Revisiting Seattle's grunge era through the eyes of four fictional characters, These Streets aspires to be to the '90s what The Big Chill was to the '60s—a vehicle that evokes the giddy rush of bygone times, revisits its pivotal players 20 years later, and finally puts the entire zeitgeist into proper historical perspective.

These Streets boasts a solid local pedigree, with its script—based on interviews with women of the grunge years—credited to Sarah Rudinoff, Elizabeth Kenny, and musician Gretta Harley (who leads the stage band; Rudinoff and Kenny act in the show). These Streets arrives with a mission: to explore how and why women were integral to the grunge scene, even while Nirvana, Soundgarden, and Pearl Jam relegated them to commercial obscurity. (Courtney Love gets no love from the playwrights.)

Frustratingly, what emerges instead is a blustery hodgepodge of name checks (the Off Ramp, the OK Hotel, etc. ), amalgamated characters whose angst is never fully explained, and live snippets of both new and familiar tunes from the flannel decade.

DJ Bryan (John Q. Smith) explains at the outset that he's working on an oral-history project about the women who helped forge the Seattle sound. In the present and in flashbacks, Bryan—his younger self played by Evan Crockett—acts as both emcee and referee, but his presence is largely structural. He's just there to move things forward—even stapling the dates to a poster-laden pole—and help the audience distinguish past characters from present, occasionally adding his own comments as cultural historian.

Each lead—Dez, Ingrid, Christine, and Kyla—is portrayed by two actresses, and all of them invest their roles with varying degrees of passion and believability. There are the inevitable boy troubles (Peter Richards plays grunge-rocker Jarrad, who alone represents all the dudes of the day), and a poker-game reunion that nearly capsizes when a who-wrote-what argument tests the bonds of time and circumstance among these four women.

Very much a hybrid show, These Streets trips on its own hurdles. For the sake of local street cred, do its creators want a documentary with inside references to bands, performers, and clubs that no one outside Seattle has heard of? (And, let's face it, many of the city's newcomers will be equally clueless.) Or do they want an actual character-driven drama that recreates a flashpoint in time, then reveals how that moment permanently marked everyone who was there?

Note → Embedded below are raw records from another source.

(* ===== verification/Channel.v ===== *)
(** * Message channels (kernel/ipc/channel.c)

    A channel is a ring of sixteen messages with a queue of waiting readers and one of
    waiting writers.  An operation holds the channel lock while it works on the ring; it
    wakes a waiting task after it released the lock, or gives up the processor and the
    lock together.  What it needs of the scheduler is the interface [Blocking]. *)

From S2P Require Import Prelude Ring WaitQueue Scheduler.

(** [wake_one s q] is [scheduler_wake_one]: the woken task, or 0.  [block_with_lock s q l]
    is [scheduler_block_current_with_lock]: [false] if it returned 0, [true] if the
    running task was suspended and another one runs. *)
Class Blocking (S : Type) := {
  queue_initialize : S -> Z -> S;
  wake_one : S -> Z -> Z * S;
  block_with_lock : S -> Z -> Z -> bool * S;
}.

(** [stands s p c]: the tasks [p q] wait in the queue [q], in order, and [c] runs. *)
Class BlockingLaws (S : Type) `{Blocking S} := {
  stands : S -> (Z -> list Z) -> Z -> Prop;
  may_block : S -> Prop;
  usable_queue : Z -> Prop;
  stands_unique s p c p' c' :
    stands s p c -> stands s p' c' -> c' = c /\ forall q, usable_queue q -> p' q = p q;
  stands_waiting s p c q t : stands s p c -> usable_queue q -> t ∈ p q -> t <> c /\ t <> 0;
  stands_NoDup s p c q : stands s p c -> usable_queue q -> NoDup (p q);
  queue_initialize_spec s p c q :
    stands s p c -> usable_queue q -> p q = [] -> stands (queue_initialize s q) p c;
  wake_one_spec s p c q :
    stands s p c -> usable_queue q ->
    let '(t, s') := wake_one s q in
    match p q with
    | [] => t = 0 /\ stands s' p c
    | u :: l => t = u /\ stands s' (fupd p q l) c
    end;
  block_with_lock_spec s p c q lock :
    stands s p c -> may_block s -> c <> 0 -> usable_queue q -> lock <> 0 ->
    let '(b, s') := block_with_lock s q lock in
    if b then exists c', stands s' (fupd p q (p q ++ [c])) c' else stands s' p c;
}.

Module Channel.

Definition IPC_MESSAGE_MAX : Z := 64.
Definition IPC_QUEUE_CAPACITY : Z := 16.

Record ipc_message_t := { msg_sender : Z; msg_size : Z; msg_data : list Z }.

#[export] Instance ipc_message_inhabited : Inhabited ipc_message_t :=
  populate {| msg_sender := 0; msg_size := 0; msg_data := [] |}.

(** The lock and the wait queues are known by their addresses. *)
Record ipc_channel_t := {
  messages : list ipc_message_t;
  head : Z;
  tail : Z;
  count : Z;
  open : bool;
}.
#[export] Instance eta_ipc_channel : Eta ipc_channel_t := fun c =>
  {| messages := messages c; head := head c; tail := tail c; count := count c; open := open c |}.

Definition readers (channel : Z) : Z := channel + 1304.
Definition writers (channel : Z) : Z := channel + 1336.

(** The result of one pass of a waiting operation. *)
Inductive pass (R : Type) := Finished (r : R) | Suspended.
Arguments Finished {R}.
Arguments Suspended {R}.

Section channel.
Context {S : Type} `{Blocking S}.

(** The address of the channel. *)
Context (channel : Z).

Definition ipc_channel_initialize (s : S) (c : ipc_channel_t) : S * ipc_channel_t :=
  let c := c<| head := 0 |><| tail := 0 |><| count := 0 |><| open := true |> in
  (queue_initialize (queue_initialize s (readers channel)) (writers channel), c).

(** Storing a message in the tail slot, as both ways of sending do. *)
Definition store_message (c : ipc_channel_t) (sender : Z) (data : list Z) (size : Z) : ipc_channel_t :=
  let m := (messages c).[tail c] in
  let m := {| msg_sender := sender; msg_size := size; msg_data := copy_bytes (msg_data m) 0 data size |} in
  c<| messages := (messages c).[tail c <- m] |>
   <| tail := u32 (tail c + 1) mod IPC_QUEUE_CAPACITY |>
   <| count := u32 (count c + 1) |>.

(** Taking the message of the head slot: the buffer, the sender and the size. *)
Definition take_message (c : ipc_channel_t) (data : list Z) : list Z * Z * Z * ipc_channel_t :=
  let m := (messages c).[head c] in
  (copy_bytes data 0 (msg_data m) (msg_size m), msg_sender m, msg_size m,
   c<| head := u32 (head c + 1) mod IPC_QUEUE_CAPACITY |><| count := u32 (count c - 1) |>).

Definition send_arguments (data : option (list Z)) (size : Z) : bool :=
  negb ((channel =? 0) || bool_decide (data = None) || (size =? 0) || (IPC_MESSAGE_MAX <? size)).

Definition ipc_channel_send (s : S) (c : ipc_channel_t) (sender : Z) (data : option (list Z)) (size : Z)
    : bool * S * ipc_channel_t :=
  if negb (send_arguments data size) then (false, s, c)
  else if negb (open c) || (count c =? IPC_QUEUE_CAPACITY) then (false, s, c)
  else
    let c := store_message c sender (default [] data) size in
    let '(_, s) := wake_one s (readers channel) in
    (true, s, c).

(** One round of the loop of [ipc_channel_send_wait]. *)
Definition send_pass (s : S) (c : ipc_channel_t) (sender : Z) (data : list Z) (size : Z)
    : pass bool * S * ipc_channel_t :=
  if negb (open c) then (Finished false, s, c)
  else if negb (count c =? IPC_QUEUE_CAPACITY) then
    let c := store_message c sender data size in
    let '(_, s) := wake_one s (readers channel) in
    (Finished true, s, c)
  else
    let '(b, s) := block_with_lock s (writers channel) channel in
    (if negb b then Finished false else Suspended, s, c).

(** The call up to the end of its first round. *)
Definition ipc_channel_send_wait (s : S) (c : ipc_channel_t) (sender : Z) (data : option (list Z)) (size : Z)
    : pass bool * S * ipc_channel_t :=
  if negb (send_arguments data size) then (Finished false, s, c)
  else send_pass s c sender (default [] data) size.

Also at issue is whether this is a concert interrupted by dialogue or a play with music, because both vie for time and audience attention. Clearly music is the star of These Streets, and whenever the house band is in the spotlight, the show roars to life. (Harley leads an ensemble including Ron Nine of Love Battery, Fiia McGann of Goodness, and Mitch Ebert of Landlord's Daughter.) Sadly, that band is often used only to play musical snippets that bookend scenes or to substitute a song for character development.

There's a mosh-pit chaos to the proceedings, and director Amy Poisson seems divided about how to focus the maelstrom of energy thrown her way. She simply lets the narrative slug it out with the music, and the result is a caterwauling mélange that does neither idiom justice. And, as with many who believe they've been slighted by history, there's an unmistakable self-congratulatory tone here. It suggests that while other (male) bands made a bigger splash, the forgotten women here are the real deal.

None of these flaws is fatal, but leaving them unresolved means that These Streets won't get much traction south of Portland or north of Everett. Has the broader world really been waiting to see a stage show about the danger and daring of grunge, what drove its players, and how it changed the course of popular music? If so, that wait continues.